Jun 15, 2017
In September 2014, Rose Mike had just completed high school and was looking for a job in her hometown of Nakuru in Kenya’s Rift Valley region. When she was approached by a recruiter about the possibility of a well-paid job abroad she was skeptical at first. But after reflecting on how hard it is to find a decent job in Kenya, she decided to take the opportunity presented to her.
Two months later, Rose was on her way to Damam in Saudi Arabia to start working as a domestic worker for 900 riyals (approximately US$240) a month. Upon arrival, she was picked up by her employer and taken to Khafji, 300 kilometres north near to the Saudi-Kuwait border.
Rose remembers her shock when she realised the kind of conditions she would be working under.
“At times I could stay the whole day without food and was made to work for long hours. Sometimes I would go to bed at 1.00 a.m. in the morning and wake up at 5.00 a.m.,” she tells Equal Times.
She survived two years and seven months of maltreatment until her contract ended in April 2017. Her employer returned her passport and she was allowed to go home.
Rose, now 22, is one of thousands of Kenyan migrant domestic workers in the Gulf who has undergone abuse at the hands of unscrupulous employers. There are between 100,000 and 300,000 Kenyans working in Gulf countries such as Saudi Arabia, Qatar and the UAE, according to research from Cornell University, most of which are female domestic workers.
However, even though Kenya’s National Employment Authority is mandated to register employment agencies in Kenya, the rampant illegal recruitment of migrant domestic workers means that the true figure could be much higher.
Underhand recruitment practices
Teresa Wabuko, an official with the Kenya Union of Domestic, Hospitality, Educational Institutions, Hotels and Allied Workers (KUDHEIHA) said that many domestic workers are recruited in rural villages where governmental control over such matters is minimal.
“These agencies send recruiters down to the villages to convince parents and even give them money and gifts so that they can allow their girls to be taken to the Gulf,” she said.

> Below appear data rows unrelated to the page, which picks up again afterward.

Lemma others_ready call t : ready t → carried t (others call t) ∧ ready (others call t).
Proof. intros Hr. destruct (Hothers call t Hr) as [Hc Hi]. split; [done|by eapply ready_carried]. Qed.
(** The rest [ms] of a page of [t0]: what was left is in it or for [later] pages. *)
Lemma page_runs t0 later total ms checkpoint t : ready t0 → carried t0 t → ready t →
  (∀ m, m ∈ ms → mf_credentials t0 !! mc_ID m = Some m ∧ live m ∧ mc_EncryptionKeyID m ≠ primary) →
  StronglySorted after (cp_AfterCredentialID checkpoint :: (mc_ID <$> ms)) → (∀ k, k ∈ pending t → k ∈ mc_ID <$> ms ∨ later k) →
  ∃ t' checkpoint', rekey_page (target_of <$> ms) total checkpoint t = (t', inr checkpoint') ∧ carried t t' ∧ ready t' ∧
    (∀ k, k ∈ pending t' → later k) ∧ cp_AfterCredentialID checkpoint' = default (cp_AfterCredentialID checkpoint) (last (mc_ID <$> ms)).
Proof.
  intros Hr0. revert checkpoint t. induction ms as [|m ms IH]; intros checkpoint t Hc Hr Hrows Hsorted Hleft.
  { exists t, checkpoint. split_and!; [done..| |done]. intros k Hk. destruct (Hleft k Hk) as [Hk'|]; [by apply not_elem_of_nil in Hk'|done]. }
  destruct (Hrows m (list_elem_of_here _ _)) as (Hm & Hl & Hne). pose proof (proj2 (proj2 Hr0) _ _ Hm Hl Hne) as Hres.
  destruct (Hnonces (cp_Processed checkpoint)) as [Hn Hnl]. destruct (reseal_ok m _ Hres Hn Hnl) as (document & Hseal & Hd & Hlen & Hreads).
  destruct (others_ready (CallReplace (cp_Processed checkpoint)) t Hr) as [Hc1 Hr1].
  destruct (replaced t0 (others (CallReplace (cp_Processed checkpoint)) t) (mc_ID m) m document) as (t2 & applied & Hrun & Hc2 & Hr2 & Hgone); [by trans t|done..|].
  inversion Hsorted as [|? ? Hs Hfirst]; subst. cbn [fmap list_fmap] in Hs, Hfirst. apply Forall_cons in Hfirst as [Hfirst _].
  destruct (IH (advance (target_of m) applied checkpoint) t2) as (t' & checkpoint' & Hrest & Hc' & Hr' & Hlater & Hlast); [by do 2 (etrans; [done|])|done| |done| |].
  { intros m' Hm'. apply Hrows. by right. }
  { intros k Hk. assert (Hk0 : k ∈ pending t) by (by eapply pending_carried, pending_carried). destruct (Hleft k Hk0) as [Hin|]; [|by right].
    apply elem_of_cons in Hin as [->|]; [done|by left]. }
  exists t', checkpoint'. split_and!; [|by do 2 (etrans; [done|])|done..|].
  - cbn [fmap list_fmap MfaRekey.rekey_page]. unfold unusable. cbn [target_of tg_CredentialID tg_KeyID].
    rewrite (proj1 Hres), bool_decide_true, bool_decide_false, (resealable_key m Hres) by done. cbn [negb orb].
    fold (target_of m). rewrite Hseal, Hrun, Hsave. done.
  - rewrite Hlast. cbn [fmap list_fmap]. rewrite last_cons. by destruct (last _).
Qed.
Lemma pages_run fuel total checkpoint t : ready t → (size (pending t) < fuel)%nat →
  cp_AfterCredentialID checkpoint = "" ∨ ID_IsValid (cp_AfterCredentialID checkpoint) = true → (∀ k, k ∈ pending t → after (cp_AfterCredentialID checkpoint) k) →
  ∃ t' checkpoint', rekey_pages fuel total checkpoint t = Some (t', inr checkpoint') ∧ carried t t' ∧ ready t' ∧ pending t' = ∅.
Proof.
  revert checkpoint t. induction fuel as [|fuel IH]; intros checkpoint t Hr Hfuel Hid Hafter; [lia|].
  destruct (others_ready (CallPage (cp_Processed checkpoint)) t Hr) as [Hc1 Hr1]. pose proof (pending_carried _ _ Hc1) as Hsub.
  cbn [MfaRekey.rekey_pages]. set (t1 := others (CallPage (cp_Processed checkpoint)) t) in *.
  destruct (listed t1 (cp_AfterCredentialID checkpoint) Hr1 Hid) as (ms & more & -> & Hpage); [auto|]. cbn [pg_Targets pg_More].
  rewrite length_fmap, (proj2 (Nat.ltb_ge _ _) (po_length _ _ _ _ Hpage)).
  assert (more && (length ms =? 0)%nat = false) as ->.
  { destruct more; [|done]. cbn. apply Nat.eqb_neq. intros E%nil_length_inv. by destruct (po_more _ _ _ _ Hpage). }
  destruct (page_runs t1 (λ k, more = true ∧ ∀ id, id ∈ mc_ID <$> ms → after id k) total ms checkpoint t1) as (t2 & checkpoint2 & -> & Hc2 & Hr2 & Hlater & Hlast);
    [done..|apply Hpage|apply Hpage|apply Hpage|]. cbn [orb].
  destruct more; [|exists t2, checkpoint2; split_and!; [done|by trans t1|done|]; apply set_eq; intros k; split; [by intros [? _]%Hlater|set_solver]].
  destruct (proj2 (last_is_Some (mc_ID <$> ms))) as [id Hlast_id]; [by intros E%fmap_nil_inv; destruct (po_more _ _ _ _ Hpage)|].
  rewrite Hlast_id in Hlast. cbn in Hlast. apply last_Some_elem_of in Hlast_id as Hin. pose proof Hin as (m & -> & Hm)%list_elem_of_fmap.
  destruct (po_rows _ _ _ _ Hpage m Hm) as (Hrow & Hl & Hne).
  destruct (IH checkpoint2 t2 Hr2) as (t' & checkpoint' & Hrest & Hc' & Hr' & Hempty).
  - eapply Nat.lt_le_trans; [|apply Nat.lt_succ_r, Hfuel]. apply subset_size. split; [etrans; [by apply pending_carried|done]|].
    intros Hback. assert (Hk : mc_ID m ∈ pending t2) by (apply Hback, Hsub, elem_of_pending; eauto). apply Hlater in Hk as [_ Hk]. specialize (Hk _ Hin).
    unfold after in Hk. by rewrite (proj2 (Compare_eq _ _)) in Hk.
  - right. rewrite Hlast. by apply (proj2 (proj2 Hr1) _ _ Hrow Hl Hne).
  - intros k [_ Hk]%Hlater. rewrite Hlast. by apply Hk.
  - exists t', checkpoint'. split_and!; [done| |done..]. by do 2 (etrans; [done|]).
Qed.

While most legitimate agencies do not charge a fee and even pay for all the repatriation expenses, others charge migrant workers extortionate amounts of money, which can run into thousands of dollars. The women and their families pay these fees – even if they have to take out loans to do so, because they are told that they will make much money once they start working abroad. This is almost always a lie.
Joel Odigie, a Human Rights Officer at the International Trade Union Confederation Africa Office (ITUC-Africa), says: “There ought not to be fees charged for migrants’ recruitment, but this is not respected in Africa. When fees are charged, it should be the employer that bears the cost.”
Unregistered recruitment agencies
While the deaths of Kenyan domestic workers in the Gulf always makes headlines, the rescuing of those who are exploited is a difficult task. Part of the problem, according to Wabuko, is that the legitimate documentation of workers from the point of registration is almost non-existent.
“The Ministry of Labour has told us that there are only 25 registered recruitment agencies but there are many more that are not registered but are recruiting domestic workers across the country,” she says.
According to John Kaplich, Public Relations Officer at Kenya’s Ministry of Labour, Kenya’s Cabinet Secretary for Labour, Phyllis Kandie flew to Jeddah and signed a bilateral migration agreement with her Saudi counterpart in late May 2017.
The agreement seeks to provide for a legal framework that will improve cooperation between employees, employers, recruitment agencies and government agencies in addition to safeguarding the rights of domestic workers and the regulation of their contracts. In the agreement, the government of Saudi Arabia has agreed to play a role in the recruitment process and the employment conditions.
How this agreement will be implemented and what impact that will have on the lives of hundreds of thousands of Kenyan migrant workers remains to be seen. However, Alston also remarked on the government’s inherent bias towards employers in labour disputes or cases of abuse.
But at an international level, the ITUC has been campaigning for the ratification of ILO Convention 189 on the protection of the rights of domestic workers, as well as ILO Convention 29 on forced labour. It has also called for the abolition of the kafala system, the extension of coverage of national labour laws to migrant domestic workers and the recognition of the importance of labour inspection in enforcing labour rights.